Tumori. 2013 Jan-Feb;99(1):1-9
Authors: Ibrahim T, Farolfi A, Mercatali L, Ricci M, Amadori D
Advances in the diagnosis and treatment of tumors by surgery, chemotherapy, biotherapy, radiotherapy and other modalities have increased the survival of cancer patients over the last 20 years. As a consequence, bone now represents the third most common site of metastatic involvement after the lung and liver. Approximately 20-25% of patients with neoplastic disease develop clinically evident bone metastases (BMs) during the natural course of their illness, with a further 50% of such lesions being identified during autopsy. BMs are the major cause of morbidity in cancer patients because of their epidemiological and clinical impact. Pain is the most frequent symptom in about 75% of patients but other serious complications can also occur, such as pathological fractures, spinal cord compression, hypercalcemia and bone marrow suppression.

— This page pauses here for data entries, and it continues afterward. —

Lemma click_frame (b : MouseButton) (ex ey pressed t now : Q) (e : Events) :
  quietMouse (mouseState e) = true -> 0 < clickRadius e ->
  t - pressed <= clickDelay (mouseState e) ->
  let po := pickingObject (mouseBase (mouseState e)) in
  let began := _dblClkBegins (timing b e) in
  let double := RendererEvents.truthy began
                && Qle_bool (now - began) (doubleClickDelay (mouseState e)) in
  exists e',
    handleMouseEvents (click b ex ey (pressed, t, now) e)
    = (e', fire (clickName b) po ++ fire (upName b) po
           ++ (if double then fire (dblclickName b) po else [])) /\
    quietMouse (mouseState e') = true /\ clickRadius e' = clickRadius e /\
    clickDelay (mouseState e') = clickDelay (mouseState e) /\
    doubleClickDelay (mouseState e') = doubleClickDelay (mouseState e) /\
    pickingObject (mouseBase (mouseState e')) = po /\
    _dblClkBegins (timing b e') = (if RendererEvents.truthy began then 0 else now).
Proof.
  intros Hq Hr Ht po began double.
  destruct e as [r fb h a cr [base L R M js dd cd wd] ts coords one tb thread TL TR TM].
  destruct L as [lu ld lh ldc lc], R as [ru rd rh rdc rc], M as [mu md mh mdc mc].
  destruct base as [cx cy px py pnx pny ppx ppy pko mv].
  unfold quietMouse, quietButton in Hq. cbn in Hq, Hr, Ht. split_bools. subst.
  subst po began double.
  assert (Hc : Qle_bool (t - pressed) cd = true) by (apply Qle_bool_iff; exact Ht).
  unfold click, onMouseDown, onMouseUp.
  destruct b;
    cbn -[Qle_bool Qabs Qminus RendererEvents.truthy handleMouseEvents];
    rewrite !within_radius by assumption; cbn [negb andb]; rewrite Hc;
    match goal with
    | |- context [RendererEvents.truthy (_dblClkBegins ?T)] =>
        destruct (RendererEvents.truthy (_dblClkBegins T)) eqn:Etr;
        [destruct (Qle_bool (now - _dblClkBegins T) dd) eqn:Edd |]
    end;
    cbn -[Qle_bool Qabs Qminus RendererEvents.truthy handleMouseEvents];
    unfold handleMouseEvents, steps, andThen, handleClick, handleDown, handleUp,
      handleDoubleClick, handleWheel, handleMove, handleStop;
    cbn -[Qle_bool Qabs Qminus RendererEvents.truthy]; rewrite H1;
    cbn -[Qle_bool Qabs Qminus RendererEvents.truthy];
    (eexists; split; [rewrite ?app_nil_r; reflexivity |]);
    unfold quietMouse, quietButton; cbn -[RendererEvents.truthy]; rewrite ?H1;
    repeat split; reflexivity.
Qed.


Lemma doubles_odd (k n : nat) : doubles (Nat.odd k) n = map Nat.odd (seq k n).
Proof.
  revert k. induction n as [| n IH]; intros k; cbn; [reflexivity |].
  f_equal. rewrite <- IH. f_equal. rewrite Nat.odd_succ, <- Nat.negb_odd. reflexivity.
Qed.

Lemma clickFrames_doubles (b : MouseButton) (ex ey : Q) (l : list (Q * Q * Q))
    (e : Events) (pend : bool) (prev : option Q) :
  quietMouse (mouseState e) = true -> 0 < clickRadius e ->
  (if pend
   then exists q, prev = Some q /\ _dblClkBegins (timing b e) = q /\ ~ q == 0
   else _dblClkBegins (timing b e) == 0) ->
  quickClicks (clickDelay (mouseState e)) (doubleClickDelay (mouseState e)) prev l ->
  let po := pickingObject (mouseBase (mouseState e)) in
  snd (clickFrames b ex ey l e)
  = map (fun d : bool => fire (clickName b) po ++ fire (upName b) po
                         ++ (if d then fire (dblclickName b) po else []))
      (doubles pend (length l)).
Proof.
  revert e pend prev. induction l as [| [[pressed t] now] l IH];
    intros e pend prev Hq Hr Hpend Hl po; [reflexivity |].
  cbn [quickClicks] in Hl. destruct Hl as (Ht & Hnow & Hprev & Hl).
  destruct (click_frame b ex ey pressed t now e Hq Hr Ht)
    as (e' & Hf & Hq' & Hr' & Hcd & Hdd & Hpo & Hbegan).
  cbn [clickFrames length doubles map]. rewrite Hf.
  specialize (IH e' (negb pend) (Some now)).
  destruct (clickFrames b ex ey l e') as [e'' outs] eqn:Ecf. cbn [snd] in *.
  assert (Htr : RendererEvents.truthy (_dblClkBegins (timing b e)) = pend).
  { unfold RendererEvents.truthy. destruct pend.
    - destruct Hpend as (q & _ & -> & Hq0).
      destruct (Qeq_bool q 0) eqn:E; [| reflexivity].
      apply Qeq_bool_iff in E. contradiction.
    - apply Qeq_bool_iff in Hpend. rewrite Hpend. reflexivity. }
  rewrite Htr in Hbegan. f_equal.
  - fold po. f_equal. f_equal. rewrite Htr. destruct pend; [| reflexivity].
    destruct Hpend as (q & -> & -> & _). cbn [andb].
    assert (Hd : Qle_bool (now - q) (doubleClickDelay (mouseState e)) = true)
      by (apply Qle_bool_iff; exact Hprev).
    rewrite Hd. reflexivity.
  - rewrite IH; [rewrite Hpo; reflexivity | exact Hq' | rewrite Hr'; exact Hr | |].
    + destruct pend; cbn [negb].
      * rewrite Hbegan. reflexivity.
      * exists now. split; [reflexivity |]. split; [exact Hbegan | exact Hnow].
    + rewrite Hcd, Hdd. exact Hl.
Qed.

These complications worsen the patient’s general condition and reduce patients’ mobility, facilitating the development of lung infections, skin ulcers, deep vein thrombosis, etc., and ultimately reducing prognosis and quality of life. The frequency of serious complications depends on the site and type of lesions and the treatment administered. Over the last 10 years, the introduction of bisphosphonates for the treatment of patients with BMs has led to a marked decrease in the frequency of complications, thus improving quality of life and clinical outcome. Furthermore, progress in understanding the pathophysiology of bone metastases has resulted in the development of new bone-targeted molecules such as denosumab. We therefore felt it would be useful to report on the epidemiological, clinical and economic impact of bone disease in a cancer setting.